Here is an example taken from the PAP2PAT paper. I really liked that my student Valentin collected this additional data and performed experiments on it, actually observing some interesting deviations on the linguistic style, and I think it would be very worth diving into such observations with an even deeper analysis. (This is not criticism of his careful work, which took more than one year, and which I, in my completely unbiased opinion, think it would absolutely have been worthy of being accepted at the main conference. :))

a screenshot of the Pat2Pat paper sections on test data contamination

Reflection on “research” practices today

So why are people like Mirella Lapata saying that our research field needs to get more scientific again?
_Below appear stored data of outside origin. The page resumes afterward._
(** On a loaded table the selection and the cards are these. *)
Lemma plot_word_cards_run data_dir σ l σ' (max_words : Z) :
  load_data data_dir σ = (inr l, σ') →
  ∃ data,
    σ' !! l = Some data ∧ rows data = loaded_rows data_dir ∧
    let words :=
      head max_words
        (stable_sort words_cmp (agg_words <$> groupby language word (rows data))) in
    select_words l max_words σ' = (inr words, σ') ∧
    plot_word_cards l max_words σ' = (inr (make_card (rows data) <$> words), σ').
Proof.
  intros Hrun.
  destruct (load_data_inv _ _ _ _ Hrun) as (data & Hdata & Hrows & Hreq & _).
  exists data. split; [done|]. split; [done|]. cbv zeta.
  assert (select_words l max_words σ' =
          (inr (head max_words (stable_sort words_cmp
                  (agg_words <$> groupby language word (rows data)))), σ')) as Hsel.
  { rewrite select_words_run, Hdata, check_columns_ok; [done|].
    apply (required_columns_loaded _ _ Hreq). set_solver. }
  split; [done|]. unfold plot_word_cards. rewrite bind_run, Hsel.
  apply for_each_pure. intros w _. apply (card_of_run _ _ data); [done|done|].
  intros r Hr. rewrite Hrows in Hr. apply (loaded_rows_str _ r ipa Hr).
  rewrite !elem_of_cons. tauto.
Qed.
The problem is that LLMs have become so human-like in their way of expression that humans easily trust them potentially too much. Steven Bird says (in this recommended article) that this is due to the Eliza Effect, the linguistic correlate of pareidolia (the human tendency to see faces in the clouds, i.e., to assume meaning where there is none). If you think about it, it does make sense: we rely on recognising other humans, other intelligent beings, so it is better to overgeneralize in recognising them by their behavior rather than to miss out on noticing one of these dangerous predators in our surroundings. Another issue that is discussed a lot these days is whether we potentially anthromorphize LLMs too much. I have several times talked to people outside our field who were suprised that “agents” are just systems using the same underlying LLM technology. They were somehow of the impression that “agentic AI” was really something fundamentally new.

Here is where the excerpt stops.